__REQUIRED WORK__: Please count the lines in the entries below that include the word "ready", and give only the number.

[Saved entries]
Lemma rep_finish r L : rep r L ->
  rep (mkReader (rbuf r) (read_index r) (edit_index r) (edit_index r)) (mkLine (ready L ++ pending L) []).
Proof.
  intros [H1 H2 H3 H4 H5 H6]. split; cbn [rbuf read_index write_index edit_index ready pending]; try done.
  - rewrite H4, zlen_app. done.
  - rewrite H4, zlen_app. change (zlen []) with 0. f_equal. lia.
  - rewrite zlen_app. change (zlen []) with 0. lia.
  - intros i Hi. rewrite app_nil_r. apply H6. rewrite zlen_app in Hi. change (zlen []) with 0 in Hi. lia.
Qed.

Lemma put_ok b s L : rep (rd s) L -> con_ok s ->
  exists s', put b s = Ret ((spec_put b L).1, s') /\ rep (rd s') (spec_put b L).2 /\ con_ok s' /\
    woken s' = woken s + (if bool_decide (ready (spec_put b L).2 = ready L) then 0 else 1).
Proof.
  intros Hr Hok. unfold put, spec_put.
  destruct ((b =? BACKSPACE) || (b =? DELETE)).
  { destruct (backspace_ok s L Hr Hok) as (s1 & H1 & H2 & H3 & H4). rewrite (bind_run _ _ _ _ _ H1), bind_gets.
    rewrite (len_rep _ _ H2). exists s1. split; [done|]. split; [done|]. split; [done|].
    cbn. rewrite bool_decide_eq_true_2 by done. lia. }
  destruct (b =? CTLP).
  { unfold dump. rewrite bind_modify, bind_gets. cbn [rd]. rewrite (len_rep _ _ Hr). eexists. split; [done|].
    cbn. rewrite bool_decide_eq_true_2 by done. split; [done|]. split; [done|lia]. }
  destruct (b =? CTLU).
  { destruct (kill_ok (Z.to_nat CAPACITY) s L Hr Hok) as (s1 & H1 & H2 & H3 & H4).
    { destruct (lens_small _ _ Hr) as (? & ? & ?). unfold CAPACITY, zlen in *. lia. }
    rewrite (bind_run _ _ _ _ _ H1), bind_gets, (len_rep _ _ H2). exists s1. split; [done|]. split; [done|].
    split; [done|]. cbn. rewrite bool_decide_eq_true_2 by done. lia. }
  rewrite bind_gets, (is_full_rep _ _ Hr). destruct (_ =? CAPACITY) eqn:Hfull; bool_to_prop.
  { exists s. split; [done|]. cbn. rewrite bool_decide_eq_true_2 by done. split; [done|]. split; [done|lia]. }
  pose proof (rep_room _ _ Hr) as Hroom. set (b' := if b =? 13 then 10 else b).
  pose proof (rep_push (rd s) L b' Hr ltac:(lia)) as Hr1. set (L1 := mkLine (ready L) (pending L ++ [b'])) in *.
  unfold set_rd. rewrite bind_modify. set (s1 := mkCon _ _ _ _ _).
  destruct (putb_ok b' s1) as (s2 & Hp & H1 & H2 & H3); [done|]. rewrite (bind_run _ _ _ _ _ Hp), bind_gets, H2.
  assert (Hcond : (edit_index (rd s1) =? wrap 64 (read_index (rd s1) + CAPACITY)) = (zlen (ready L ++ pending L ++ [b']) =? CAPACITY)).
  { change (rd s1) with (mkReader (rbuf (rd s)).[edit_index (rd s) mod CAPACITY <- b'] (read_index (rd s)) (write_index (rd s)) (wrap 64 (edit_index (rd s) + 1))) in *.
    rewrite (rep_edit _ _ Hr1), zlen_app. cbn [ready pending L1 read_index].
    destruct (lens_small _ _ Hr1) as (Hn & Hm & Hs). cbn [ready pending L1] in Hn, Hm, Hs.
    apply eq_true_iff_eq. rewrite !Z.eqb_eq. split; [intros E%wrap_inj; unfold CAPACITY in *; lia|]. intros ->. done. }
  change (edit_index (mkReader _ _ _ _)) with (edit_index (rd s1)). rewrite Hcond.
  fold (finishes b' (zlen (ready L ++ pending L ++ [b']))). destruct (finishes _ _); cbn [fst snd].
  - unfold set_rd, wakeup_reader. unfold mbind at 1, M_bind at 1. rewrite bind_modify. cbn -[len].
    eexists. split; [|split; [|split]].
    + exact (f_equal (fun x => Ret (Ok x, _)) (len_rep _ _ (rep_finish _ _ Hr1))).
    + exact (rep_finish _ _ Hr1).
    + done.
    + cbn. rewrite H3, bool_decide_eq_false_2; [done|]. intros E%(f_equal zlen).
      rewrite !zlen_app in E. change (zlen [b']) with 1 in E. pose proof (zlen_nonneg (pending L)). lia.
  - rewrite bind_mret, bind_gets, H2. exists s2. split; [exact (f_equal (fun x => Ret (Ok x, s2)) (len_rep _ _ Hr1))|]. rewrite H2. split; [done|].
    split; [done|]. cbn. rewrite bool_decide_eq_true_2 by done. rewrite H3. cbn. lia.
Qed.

* * *

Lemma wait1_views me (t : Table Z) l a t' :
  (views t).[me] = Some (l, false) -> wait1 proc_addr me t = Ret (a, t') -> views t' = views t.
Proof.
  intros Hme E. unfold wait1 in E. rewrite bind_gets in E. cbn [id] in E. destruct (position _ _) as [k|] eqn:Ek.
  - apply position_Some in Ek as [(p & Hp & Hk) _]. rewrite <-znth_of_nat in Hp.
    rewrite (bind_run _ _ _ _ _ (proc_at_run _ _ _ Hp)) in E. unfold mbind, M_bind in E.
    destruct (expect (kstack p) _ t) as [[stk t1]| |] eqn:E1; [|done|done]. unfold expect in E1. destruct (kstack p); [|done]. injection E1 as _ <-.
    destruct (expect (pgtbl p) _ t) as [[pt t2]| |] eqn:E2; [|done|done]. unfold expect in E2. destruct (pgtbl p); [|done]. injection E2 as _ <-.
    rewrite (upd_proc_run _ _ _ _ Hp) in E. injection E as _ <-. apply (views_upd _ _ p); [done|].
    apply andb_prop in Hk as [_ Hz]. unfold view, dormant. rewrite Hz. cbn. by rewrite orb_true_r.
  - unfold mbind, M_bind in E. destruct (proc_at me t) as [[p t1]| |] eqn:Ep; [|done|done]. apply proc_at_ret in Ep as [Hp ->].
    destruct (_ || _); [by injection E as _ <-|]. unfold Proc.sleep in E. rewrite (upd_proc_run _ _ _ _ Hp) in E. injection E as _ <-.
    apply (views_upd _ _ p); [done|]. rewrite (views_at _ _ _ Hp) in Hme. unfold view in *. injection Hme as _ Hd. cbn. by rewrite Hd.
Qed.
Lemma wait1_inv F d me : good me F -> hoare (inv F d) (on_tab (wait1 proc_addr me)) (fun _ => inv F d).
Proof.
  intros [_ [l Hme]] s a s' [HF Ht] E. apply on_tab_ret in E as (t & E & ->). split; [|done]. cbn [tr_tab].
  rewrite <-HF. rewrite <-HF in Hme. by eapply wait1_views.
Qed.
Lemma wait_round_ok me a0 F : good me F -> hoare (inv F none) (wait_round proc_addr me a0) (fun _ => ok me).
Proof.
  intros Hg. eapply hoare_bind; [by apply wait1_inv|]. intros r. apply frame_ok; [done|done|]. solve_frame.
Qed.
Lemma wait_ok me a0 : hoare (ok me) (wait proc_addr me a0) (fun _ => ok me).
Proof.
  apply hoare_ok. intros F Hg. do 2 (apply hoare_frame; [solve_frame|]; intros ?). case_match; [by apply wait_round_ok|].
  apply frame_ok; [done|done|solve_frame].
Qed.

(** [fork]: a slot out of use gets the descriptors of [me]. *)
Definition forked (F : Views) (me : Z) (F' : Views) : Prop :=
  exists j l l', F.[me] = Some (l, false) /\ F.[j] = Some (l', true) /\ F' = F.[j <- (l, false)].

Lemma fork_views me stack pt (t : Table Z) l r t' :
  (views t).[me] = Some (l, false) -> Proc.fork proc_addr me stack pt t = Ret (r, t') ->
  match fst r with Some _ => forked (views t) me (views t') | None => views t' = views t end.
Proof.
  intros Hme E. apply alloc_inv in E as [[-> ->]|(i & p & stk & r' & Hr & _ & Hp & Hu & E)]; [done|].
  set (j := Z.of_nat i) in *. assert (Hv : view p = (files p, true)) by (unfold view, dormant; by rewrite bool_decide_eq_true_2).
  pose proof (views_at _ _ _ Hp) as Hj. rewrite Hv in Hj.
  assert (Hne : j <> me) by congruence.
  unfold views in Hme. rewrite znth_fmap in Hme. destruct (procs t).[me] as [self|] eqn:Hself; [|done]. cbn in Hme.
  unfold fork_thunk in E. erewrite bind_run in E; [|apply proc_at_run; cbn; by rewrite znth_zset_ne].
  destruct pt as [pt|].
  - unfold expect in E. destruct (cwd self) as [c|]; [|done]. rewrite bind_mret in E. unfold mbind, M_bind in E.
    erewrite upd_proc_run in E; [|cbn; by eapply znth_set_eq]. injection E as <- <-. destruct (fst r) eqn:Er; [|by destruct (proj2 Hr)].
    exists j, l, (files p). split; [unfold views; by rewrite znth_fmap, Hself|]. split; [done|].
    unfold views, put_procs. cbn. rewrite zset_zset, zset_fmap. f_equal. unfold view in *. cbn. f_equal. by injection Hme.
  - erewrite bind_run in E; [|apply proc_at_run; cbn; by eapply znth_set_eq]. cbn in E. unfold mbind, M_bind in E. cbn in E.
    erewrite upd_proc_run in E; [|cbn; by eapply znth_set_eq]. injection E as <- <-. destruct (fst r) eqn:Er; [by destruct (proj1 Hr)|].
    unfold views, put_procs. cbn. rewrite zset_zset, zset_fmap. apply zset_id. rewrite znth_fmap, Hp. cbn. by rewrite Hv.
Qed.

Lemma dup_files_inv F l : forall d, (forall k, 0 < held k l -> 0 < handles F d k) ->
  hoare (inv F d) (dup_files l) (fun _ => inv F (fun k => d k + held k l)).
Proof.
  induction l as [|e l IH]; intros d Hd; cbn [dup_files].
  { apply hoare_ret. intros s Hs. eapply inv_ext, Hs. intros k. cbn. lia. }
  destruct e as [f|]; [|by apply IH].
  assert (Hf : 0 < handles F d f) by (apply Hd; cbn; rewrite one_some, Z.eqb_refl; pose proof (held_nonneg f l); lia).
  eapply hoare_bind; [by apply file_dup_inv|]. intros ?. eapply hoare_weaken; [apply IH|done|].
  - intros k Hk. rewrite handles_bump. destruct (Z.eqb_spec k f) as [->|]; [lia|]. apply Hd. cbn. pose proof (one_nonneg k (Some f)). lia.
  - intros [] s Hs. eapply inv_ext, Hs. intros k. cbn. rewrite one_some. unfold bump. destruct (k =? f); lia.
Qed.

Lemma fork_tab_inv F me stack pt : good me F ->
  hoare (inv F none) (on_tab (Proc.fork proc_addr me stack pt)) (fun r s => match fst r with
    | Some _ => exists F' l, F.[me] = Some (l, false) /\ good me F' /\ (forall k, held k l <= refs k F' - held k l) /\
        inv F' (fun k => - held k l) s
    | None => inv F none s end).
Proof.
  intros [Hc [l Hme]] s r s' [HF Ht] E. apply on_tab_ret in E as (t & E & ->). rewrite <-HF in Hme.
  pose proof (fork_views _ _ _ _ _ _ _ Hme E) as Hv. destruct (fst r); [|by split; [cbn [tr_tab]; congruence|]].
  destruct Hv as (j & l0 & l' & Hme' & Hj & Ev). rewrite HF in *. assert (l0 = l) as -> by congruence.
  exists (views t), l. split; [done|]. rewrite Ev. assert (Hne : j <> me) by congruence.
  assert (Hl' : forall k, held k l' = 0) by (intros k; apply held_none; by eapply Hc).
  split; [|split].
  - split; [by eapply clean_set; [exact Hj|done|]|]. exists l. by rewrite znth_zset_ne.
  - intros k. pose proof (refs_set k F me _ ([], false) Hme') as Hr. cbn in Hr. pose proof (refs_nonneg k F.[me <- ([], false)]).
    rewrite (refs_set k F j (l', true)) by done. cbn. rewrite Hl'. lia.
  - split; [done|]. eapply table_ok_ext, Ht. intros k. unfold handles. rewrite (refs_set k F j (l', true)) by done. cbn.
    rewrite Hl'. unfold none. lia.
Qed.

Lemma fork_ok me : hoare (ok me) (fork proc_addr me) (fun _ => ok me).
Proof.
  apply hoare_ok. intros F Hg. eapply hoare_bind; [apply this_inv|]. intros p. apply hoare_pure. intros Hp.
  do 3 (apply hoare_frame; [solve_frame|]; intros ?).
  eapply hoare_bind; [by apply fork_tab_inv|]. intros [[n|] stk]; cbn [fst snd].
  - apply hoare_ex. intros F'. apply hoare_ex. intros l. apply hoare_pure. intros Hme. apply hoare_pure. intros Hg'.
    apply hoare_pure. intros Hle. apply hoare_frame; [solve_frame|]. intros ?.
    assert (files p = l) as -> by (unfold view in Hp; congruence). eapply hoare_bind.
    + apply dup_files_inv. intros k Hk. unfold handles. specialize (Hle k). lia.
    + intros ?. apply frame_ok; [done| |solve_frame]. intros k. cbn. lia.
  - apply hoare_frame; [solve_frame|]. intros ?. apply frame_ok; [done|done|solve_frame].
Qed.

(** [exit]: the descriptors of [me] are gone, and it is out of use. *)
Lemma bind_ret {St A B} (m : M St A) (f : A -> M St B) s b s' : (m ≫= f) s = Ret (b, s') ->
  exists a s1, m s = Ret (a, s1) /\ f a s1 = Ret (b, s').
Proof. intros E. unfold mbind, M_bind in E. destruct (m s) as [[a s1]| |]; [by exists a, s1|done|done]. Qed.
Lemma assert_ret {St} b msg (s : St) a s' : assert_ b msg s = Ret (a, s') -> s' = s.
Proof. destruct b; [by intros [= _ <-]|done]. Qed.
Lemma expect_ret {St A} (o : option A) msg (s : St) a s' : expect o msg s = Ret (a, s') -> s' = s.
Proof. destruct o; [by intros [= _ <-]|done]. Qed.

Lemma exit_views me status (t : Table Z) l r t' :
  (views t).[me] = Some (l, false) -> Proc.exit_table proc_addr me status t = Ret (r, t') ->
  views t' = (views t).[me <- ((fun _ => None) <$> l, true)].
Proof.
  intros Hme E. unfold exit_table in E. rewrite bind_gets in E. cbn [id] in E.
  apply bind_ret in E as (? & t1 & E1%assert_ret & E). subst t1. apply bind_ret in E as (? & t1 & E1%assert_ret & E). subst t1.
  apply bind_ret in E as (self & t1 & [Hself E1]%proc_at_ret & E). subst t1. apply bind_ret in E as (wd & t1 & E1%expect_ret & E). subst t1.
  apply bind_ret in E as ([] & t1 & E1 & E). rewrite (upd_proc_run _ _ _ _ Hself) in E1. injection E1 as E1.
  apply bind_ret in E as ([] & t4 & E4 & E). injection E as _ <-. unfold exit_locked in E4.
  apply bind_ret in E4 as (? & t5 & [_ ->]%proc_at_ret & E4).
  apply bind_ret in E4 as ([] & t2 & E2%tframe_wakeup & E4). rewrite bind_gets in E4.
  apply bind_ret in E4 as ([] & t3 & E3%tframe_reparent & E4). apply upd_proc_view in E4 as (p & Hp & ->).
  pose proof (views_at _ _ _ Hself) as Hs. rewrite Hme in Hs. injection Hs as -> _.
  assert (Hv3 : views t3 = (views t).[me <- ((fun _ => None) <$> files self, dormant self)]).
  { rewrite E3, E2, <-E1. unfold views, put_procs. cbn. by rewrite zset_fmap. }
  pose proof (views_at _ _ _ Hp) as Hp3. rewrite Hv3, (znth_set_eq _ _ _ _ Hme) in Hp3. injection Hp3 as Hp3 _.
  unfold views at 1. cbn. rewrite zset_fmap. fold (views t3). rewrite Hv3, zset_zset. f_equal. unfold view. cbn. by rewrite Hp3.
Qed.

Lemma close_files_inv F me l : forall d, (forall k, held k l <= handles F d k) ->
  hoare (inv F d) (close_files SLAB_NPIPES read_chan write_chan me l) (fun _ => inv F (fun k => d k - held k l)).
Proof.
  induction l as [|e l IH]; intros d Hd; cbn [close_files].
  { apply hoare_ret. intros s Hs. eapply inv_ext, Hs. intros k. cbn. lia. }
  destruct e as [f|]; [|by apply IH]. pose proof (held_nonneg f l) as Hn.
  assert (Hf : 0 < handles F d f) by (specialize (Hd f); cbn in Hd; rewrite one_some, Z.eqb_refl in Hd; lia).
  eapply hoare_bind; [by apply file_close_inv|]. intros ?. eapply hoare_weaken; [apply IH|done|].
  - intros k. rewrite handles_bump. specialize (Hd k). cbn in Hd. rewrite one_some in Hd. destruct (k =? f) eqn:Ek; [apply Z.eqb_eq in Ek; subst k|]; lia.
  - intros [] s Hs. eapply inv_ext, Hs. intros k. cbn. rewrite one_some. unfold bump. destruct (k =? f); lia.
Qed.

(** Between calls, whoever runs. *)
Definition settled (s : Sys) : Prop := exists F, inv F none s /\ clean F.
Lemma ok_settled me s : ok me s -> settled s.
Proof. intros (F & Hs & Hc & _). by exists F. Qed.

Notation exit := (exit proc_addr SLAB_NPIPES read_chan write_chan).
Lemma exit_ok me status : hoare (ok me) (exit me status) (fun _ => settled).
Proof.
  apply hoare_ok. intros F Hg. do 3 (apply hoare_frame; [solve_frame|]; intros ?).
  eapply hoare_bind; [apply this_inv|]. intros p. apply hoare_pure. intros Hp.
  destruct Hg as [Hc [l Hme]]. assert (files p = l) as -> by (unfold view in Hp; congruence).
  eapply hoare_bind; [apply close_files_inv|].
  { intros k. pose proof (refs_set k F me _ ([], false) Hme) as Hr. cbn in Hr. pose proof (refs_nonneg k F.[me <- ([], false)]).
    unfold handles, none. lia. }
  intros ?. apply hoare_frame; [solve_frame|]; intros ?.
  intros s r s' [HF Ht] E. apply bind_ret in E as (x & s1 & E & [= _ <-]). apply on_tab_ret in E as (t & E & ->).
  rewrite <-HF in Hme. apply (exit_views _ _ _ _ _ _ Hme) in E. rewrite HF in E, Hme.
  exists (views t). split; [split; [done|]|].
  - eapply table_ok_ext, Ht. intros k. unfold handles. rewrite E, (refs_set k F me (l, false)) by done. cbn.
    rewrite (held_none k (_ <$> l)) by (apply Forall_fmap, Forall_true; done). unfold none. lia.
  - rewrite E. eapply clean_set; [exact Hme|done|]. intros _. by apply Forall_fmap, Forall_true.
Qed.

__YOUR RESPONSE__: 8